■ MATERIAL FOR THIS TASK

== Segment start ==

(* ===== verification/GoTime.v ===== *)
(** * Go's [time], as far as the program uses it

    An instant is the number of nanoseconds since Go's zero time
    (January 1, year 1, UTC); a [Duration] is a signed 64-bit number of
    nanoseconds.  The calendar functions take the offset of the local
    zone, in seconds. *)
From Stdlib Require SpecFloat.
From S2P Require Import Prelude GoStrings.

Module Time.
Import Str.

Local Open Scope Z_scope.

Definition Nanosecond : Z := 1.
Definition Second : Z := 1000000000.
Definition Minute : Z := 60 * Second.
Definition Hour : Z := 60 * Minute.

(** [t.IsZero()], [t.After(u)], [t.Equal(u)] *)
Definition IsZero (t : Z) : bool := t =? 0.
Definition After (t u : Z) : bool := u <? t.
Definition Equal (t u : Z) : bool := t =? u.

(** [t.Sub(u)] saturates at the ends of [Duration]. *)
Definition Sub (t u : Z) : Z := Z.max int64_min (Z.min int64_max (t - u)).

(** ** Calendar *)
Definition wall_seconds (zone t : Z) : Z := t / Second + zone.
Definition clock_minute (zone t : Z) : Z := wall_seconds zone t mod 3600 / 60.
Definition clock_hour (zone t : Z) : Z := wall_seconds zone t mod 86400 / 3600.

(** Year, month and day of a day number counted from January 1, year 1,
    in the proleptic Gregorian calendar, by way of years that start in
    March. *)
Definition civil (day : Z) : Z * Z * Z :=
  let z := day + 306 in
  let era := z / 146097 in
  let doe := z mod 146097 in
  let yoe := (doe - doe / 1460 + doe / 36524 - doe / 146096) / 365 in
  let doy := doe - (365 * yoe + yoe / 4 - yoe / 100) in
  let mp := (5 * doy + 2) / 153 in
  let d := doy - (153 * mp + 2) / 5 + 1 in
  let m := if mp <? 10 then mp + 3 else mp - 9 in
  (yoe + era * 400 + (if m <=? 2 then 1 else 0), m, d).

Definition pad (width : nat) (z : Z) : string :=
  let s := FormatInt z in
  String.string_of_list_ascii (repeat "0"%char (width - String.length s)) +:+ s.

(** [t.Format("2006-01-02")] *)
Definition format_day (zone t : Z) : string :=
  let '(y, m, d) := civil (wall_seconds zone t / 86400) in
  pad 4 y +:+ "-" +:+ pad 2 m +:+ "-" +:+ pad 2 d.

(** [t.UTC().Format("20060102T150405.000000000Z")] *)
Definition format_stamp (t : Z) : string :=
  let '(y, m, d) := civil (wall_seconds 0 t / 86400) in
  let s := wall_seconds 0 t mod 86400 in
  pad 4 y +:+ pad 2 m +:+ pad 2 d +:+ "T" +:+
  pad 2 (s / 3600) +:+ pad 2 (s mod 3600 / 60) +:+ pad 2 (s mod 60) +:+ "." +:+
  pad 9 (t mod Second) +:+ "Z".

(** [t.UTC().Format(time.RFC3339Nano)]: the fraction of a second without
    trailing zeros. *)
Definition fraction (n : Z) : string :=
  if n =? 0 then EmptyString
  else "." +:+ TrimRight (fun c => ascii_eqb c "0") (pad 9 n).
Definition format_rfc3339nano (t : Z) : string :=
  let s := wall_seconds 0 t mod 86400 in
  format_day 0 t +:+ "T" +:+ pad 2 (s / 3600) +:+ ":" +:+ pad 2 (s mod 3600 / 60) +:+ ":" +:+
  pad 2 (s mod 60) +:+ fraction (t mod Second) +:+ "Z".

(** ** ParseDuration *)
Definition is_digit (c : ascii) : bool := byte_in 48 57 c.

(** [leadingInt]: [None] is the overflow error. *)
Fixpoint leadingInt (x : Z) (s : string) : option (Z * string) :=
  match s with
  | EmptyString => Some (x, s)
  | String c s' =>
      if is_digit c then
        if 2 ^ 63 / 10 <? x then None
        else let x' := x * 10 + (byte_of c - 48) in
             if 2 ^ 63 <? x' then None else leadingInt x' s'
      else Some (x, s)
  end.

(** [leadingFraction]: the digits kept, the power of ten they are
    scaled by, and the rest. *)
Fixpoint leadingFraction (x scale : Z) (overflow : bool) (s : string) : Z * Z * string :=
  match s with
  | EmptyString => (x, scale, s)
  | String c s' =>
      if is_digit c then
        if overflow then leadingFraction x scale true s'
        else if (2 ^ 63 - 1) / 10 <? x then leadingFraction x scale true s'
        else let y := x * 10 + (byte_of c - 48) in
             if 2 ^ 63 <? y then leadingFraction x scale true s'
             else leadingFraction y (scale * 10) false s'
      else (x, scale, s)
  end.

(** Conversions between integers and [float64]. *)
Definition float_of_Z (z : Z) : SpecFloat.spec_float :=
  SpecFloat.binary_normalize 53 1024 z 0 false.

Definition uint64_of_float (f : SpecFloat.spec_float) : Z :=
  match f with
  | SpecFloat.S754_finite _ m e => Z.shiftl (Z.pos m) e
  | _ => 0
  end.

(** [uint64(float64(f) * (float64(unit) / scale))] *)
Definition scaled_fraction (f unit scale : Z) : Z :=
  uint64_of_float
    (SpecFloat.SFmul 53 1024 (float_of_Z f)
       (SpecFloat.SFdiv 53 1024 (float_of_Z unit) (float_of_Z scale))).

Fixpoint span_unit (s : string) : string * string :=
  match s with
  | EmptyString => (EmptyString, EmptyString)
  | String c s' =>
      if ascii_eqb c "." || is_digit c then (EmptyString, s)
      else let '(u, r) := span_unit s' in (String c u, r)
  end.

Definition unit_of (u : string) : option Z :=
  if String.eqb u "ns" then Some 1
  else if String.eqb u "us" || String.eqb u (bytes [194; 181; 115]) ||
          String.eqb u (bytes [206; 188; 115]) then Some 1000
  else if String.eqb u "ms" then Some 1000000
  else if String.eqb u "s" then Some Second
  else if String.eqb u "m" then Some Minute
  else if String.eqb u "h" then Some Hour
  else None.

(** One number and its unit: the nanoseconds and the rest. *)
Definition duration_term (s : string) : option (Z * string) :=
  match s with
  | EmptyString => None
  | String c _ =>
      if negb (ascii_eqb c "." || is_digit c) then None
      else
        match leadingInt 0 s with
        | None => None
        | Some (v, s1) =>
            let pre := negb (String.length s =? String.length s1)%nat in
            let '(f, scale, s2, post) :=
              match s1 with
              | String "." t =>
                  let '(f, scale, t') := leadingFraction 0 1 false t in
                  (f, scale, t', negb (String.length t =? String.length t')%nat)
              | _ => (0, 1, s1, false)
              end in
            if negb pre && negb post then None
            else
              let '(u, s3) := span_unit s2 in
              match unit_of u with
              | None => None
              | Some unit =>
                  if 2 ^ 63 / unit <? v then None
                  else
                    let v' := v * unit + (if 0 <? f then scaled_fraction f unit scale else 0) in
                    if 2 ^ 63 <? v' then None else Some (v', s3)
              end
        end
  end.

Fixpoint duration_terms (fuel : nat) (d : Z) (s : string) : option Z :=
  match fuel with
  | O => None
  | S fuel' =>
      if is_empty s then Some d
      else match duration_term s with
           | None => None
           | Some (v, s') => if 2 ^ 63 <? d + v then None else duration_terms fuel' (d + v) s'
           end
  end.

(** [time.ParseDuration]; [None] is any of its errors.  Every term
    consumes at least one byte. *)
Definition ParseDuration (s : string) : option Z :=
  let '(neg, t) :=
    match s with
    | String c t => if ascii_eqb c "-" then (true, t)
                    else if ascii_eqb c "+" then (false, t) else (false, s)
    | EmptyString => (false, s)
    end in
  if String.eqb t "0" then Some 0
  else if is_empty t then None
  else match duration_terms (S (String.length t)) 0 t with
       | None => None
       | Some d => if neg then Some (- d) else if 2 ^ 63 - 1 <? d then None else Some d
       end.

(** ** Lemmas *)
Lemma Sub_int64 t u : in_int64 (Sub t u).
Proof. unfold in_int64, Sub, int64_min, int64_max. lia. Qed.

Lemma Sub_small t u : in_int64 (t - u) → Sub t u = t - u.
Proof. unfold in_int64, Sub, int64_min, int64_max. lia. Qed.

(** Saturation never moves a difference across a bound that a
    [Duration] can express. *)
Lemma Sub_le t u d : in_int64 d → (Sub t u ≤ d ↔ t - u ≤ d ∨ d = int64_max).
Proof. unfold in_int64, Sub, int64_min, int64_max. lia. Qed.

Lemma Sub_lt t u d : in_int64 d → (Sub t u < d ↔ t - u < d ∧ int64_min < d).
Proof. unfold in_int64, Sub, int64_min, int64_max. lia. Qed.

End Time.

== Segment end ==
== Segment start ==

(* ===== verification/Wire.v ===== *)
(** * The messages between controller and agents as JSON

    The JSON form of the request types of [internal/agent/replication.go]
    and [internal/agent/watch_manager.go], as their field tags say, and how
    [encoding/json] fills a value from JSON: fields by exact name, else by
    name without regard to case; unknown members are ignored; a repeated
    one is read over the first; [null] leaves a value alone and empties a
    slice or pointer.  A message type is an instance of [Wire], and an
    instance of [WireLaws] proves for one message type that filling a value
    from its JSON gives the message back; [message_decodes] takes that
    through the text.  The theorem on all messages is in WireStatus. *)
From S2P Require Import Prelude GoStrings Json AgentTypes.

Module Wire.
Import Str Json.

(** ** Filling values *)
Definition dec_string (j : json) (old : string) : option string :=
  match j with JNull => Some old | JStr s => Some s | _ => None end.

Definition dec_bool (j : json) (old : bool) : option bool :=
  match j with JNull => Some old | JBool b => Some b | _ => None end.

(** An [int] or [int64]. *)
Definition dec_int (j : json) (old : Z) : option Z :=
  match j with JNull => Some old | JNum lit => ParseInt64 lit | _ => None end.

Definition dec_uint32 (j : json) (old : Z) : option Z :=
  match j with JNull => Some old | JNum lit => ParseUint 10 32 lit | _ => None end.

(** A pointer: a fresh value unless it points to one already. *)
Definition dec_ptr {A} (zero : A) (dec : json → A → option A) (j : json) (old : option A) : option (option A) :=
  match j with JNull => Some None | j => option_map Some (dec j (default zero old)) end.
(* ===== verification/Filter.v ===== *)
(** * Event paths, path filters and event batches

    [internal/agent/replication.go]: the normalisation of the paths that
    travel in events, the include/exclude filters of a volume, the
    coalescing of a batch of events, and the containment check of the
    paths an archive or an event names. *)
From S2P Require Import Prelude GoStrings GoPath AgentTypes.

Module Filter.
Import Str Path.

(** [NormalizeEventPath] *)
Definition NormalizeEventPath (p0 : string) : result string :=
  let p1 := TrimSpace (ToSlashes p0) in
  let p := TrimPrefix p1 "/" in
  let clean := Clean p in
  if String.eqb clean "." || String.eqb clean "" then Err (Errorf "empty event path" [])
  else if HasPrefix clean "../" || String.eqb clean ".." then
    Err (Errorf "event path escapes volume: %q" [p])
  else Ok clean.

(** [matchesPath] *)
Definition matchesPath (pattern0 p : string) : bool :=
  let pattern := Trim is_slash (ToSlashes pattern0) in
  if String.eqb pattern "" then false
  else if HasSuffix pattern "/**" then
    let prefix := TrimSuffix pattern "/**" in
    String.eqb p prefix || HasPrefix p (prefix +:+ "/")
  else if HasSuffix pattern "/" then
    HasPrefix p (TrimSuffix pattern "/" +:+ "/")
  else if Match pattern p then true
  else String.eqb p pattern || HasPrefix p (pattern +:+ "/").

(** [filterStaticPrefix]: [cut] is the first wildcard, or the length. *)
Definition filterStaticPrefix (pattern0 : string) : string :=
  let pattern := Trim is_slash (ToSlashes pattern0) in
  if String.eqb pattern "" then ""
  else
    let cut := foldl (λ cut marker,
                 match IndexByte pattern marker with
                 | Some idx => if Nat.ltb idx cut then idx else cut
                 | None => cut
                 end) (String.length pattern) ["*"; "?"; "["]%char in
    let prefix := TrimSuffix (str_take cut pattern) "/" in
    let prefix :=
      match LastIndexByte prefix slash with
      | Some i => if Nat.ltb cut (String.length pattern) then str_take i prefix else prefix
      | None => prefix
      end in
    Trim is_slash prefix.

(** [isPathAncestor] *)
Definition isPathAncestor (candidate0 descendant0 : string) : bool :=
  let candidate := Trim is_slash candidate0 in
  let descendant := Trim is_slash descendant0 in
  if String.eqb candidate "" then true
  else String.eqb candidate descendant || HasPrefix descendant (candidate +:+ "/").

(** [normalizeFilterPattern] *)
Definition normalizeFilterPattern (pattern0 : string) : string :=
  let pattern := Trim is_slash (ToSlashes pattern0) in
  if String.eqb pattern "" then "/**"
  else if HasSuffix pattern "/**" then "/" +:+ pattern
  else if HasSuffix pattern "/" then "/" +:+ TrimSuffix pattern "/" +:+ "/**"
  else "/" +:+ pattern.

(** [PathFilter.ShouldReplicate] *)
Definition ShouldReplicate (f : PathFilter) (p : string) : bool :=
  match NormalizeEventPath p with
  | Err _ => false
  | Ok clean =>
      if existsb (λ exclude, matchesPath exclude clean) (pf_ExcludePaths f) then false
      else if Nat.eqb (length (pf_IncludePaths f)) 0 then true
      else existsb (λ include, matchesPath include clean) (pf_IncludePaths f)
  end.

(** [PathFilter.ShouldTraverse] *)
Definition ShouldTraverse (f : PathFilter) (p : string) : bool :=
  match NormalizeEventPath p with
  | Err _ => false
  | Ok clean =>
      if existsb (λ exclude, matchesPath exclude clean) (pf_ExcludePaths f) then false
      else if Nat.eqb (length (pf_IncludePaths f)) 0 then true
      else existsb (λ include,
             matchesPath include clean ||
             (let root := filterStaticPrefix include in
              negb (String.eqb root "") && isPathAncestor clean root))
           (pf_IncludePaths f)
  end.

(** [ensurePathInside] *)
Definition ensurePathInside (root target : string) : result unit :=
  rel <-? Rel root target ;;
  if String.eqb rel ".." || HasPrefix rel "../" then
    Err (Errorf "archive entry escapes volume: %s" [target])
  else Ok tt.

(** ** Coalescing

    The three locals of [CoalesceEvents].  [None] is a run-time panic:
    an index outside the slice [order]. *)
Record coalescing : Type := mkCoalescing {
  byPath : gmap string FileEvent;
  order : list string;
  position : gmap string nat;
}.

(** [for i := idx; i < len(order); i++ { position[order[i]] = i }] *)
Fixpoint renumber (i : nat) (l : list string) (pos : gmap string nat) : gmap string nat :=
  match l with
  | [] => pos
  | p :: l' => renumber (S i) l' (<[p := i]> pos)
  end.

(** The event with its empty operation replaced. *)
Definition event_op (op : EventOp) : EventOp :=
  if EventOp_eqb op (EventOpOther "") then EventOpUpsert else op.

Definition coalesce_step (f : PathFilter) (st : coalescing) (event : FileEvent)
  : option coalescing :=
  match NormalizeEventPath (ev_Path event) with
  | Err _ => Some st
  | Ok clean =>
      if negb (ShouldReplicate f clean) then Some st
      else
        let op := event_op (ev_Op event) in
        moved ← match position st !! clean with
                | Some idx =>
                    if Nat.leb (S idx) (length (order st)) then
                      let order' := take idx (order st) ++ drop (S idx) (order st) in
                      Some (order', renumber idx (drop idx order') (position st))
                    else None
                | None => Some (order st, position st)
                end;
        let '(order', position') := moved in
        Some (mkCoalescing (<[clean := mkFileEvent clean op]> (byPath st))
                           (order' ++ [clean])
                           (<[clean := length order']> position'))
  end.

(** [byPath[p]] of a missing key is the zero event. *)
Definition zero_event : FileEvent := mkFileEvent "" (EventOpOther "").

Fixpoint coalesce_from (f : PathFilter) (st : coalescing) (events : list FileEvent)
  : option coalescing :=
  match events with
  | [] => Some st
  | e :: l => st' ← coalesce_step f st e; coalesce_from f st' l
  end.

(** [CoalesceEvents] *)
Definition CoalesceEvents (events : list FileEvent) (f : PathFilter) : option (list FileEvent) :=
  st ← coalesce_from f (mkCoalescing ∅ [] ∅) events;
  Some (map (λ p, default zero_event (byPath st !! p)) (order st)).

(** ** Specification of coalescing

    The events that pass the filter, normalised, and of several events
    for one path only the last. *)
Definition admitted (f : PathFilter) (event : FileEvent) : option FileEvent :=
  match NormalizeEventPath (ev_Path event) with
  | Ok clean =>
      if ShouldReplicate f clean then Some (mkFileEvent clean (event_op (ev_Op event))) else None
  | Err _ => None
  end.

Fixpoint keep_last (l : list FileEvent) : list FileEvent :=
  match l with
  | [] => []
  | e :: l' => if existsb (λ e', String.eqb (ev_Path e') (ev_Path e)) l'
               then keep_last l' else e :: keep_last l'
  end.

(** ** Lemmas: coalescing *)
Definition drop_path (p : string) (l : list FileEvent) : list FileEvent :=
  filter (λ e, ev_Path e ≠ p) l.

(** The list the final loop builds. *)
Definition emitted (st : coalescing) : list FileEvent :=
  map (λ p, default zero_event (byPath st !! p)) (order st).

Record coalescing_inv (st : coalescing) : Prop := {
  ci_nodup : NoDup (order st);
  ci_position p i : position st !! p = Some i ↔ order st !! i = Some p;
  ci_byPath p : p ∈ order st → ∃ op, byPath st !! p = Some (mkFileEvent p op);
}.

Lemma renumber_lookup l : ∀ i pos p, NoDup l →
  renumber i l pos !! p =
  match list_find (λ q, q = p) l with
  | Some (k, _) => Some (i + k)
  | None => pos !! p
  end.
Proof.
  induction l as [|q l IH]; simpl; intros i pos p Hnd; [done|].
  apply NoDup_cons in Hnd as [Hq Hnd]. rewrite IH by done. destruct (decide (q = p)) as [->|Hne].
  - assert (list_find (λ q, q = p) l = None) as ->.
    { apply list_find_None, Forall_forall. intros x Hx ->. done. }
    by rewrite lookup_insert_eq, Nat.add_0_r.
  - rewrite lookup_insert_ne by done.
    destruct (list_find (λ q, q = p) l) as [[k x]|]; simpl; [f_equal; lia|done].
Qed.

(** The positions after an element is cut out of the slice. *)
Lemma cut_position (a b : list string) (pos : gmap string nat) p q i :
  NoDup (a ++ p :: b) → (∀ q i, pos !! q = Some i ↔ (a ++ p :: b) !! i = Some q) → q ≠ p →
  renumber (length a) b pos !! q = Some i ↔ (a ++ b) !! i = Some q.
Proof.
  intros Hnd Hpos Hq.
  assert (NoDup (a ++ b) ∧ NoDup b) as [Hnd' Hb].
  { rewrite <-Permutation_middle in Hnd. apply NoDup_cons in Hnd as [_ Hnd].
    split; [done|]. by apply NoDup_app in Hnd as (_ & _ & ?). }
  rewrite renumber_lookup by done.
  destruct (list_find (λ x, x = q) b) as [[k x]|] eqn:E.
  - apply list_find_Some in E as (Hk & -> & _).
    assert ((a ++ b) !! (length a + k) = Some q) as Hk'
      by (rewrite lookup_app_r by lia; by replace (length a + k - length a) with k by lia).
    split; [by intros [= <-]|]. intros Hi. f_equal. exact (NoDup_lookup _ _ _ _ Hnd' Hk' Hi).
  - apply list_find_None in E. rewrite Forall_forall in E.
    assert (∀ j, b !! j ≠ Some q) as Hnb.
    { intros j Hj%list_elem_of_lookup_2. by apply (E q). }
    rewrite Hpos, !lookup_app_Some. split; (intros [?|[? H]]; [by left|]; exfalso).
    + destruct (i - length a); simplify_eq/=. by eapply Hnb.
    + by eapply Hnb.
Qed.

== Segment end ==

■ TASK DETAILS
Among the records above, extract exactly the lines from the line with "Definition format_rfc3339nano (t" to the line with "if overflow then", both lines included, and leave out the rest.

■ TASK RESPONSE
Definition format_rfc3339nano (t : Z) : string :=
  let s := wall_seconds 0 t mod 86400 in
  format_day 0 t +:+ "T" +:+ pad 2 (s / 3600) +:+ ":" +:+ pad 2 (s mod 3600 / 60) +:+ ":" +:+
  pad 2 (s mod 60) +:+ fraction (t mod Second) +:+ "Z".

(** ** ParseDuration *)
Definition is_digit (c : ascii) : bool := byte_in 48 57 c.

(** [leadingInt]: [None] is the overflow error. *)
Fixpoint leadingInt (x : Z) (s : string) : option (Z * string) :=
  match s with
  | EmptyString => Some (x, s)
  | String c s' =>
      if is_digit c then
        if 2 ^ 63 / 10 <? x then None
        else let x' := x * 10 + (byte_of c - 48) in
             if 2 ^ 63 <? x' then None else leadingInt x' s'
      else Some (x, s)
  end.

(** [leadingFraction]: the digits kept, the power of ten they are
    scaled by, and the rest. *)
Fixpoint leadingFraction (x scale : Z) (overflow : bool) (s : string) : Z * Z * string :=
  match s with
  | EmptyString => (x, scale, s)
  | String c s' =>
      if is_digit c then
        if overflow then leadingFraction x scale true s'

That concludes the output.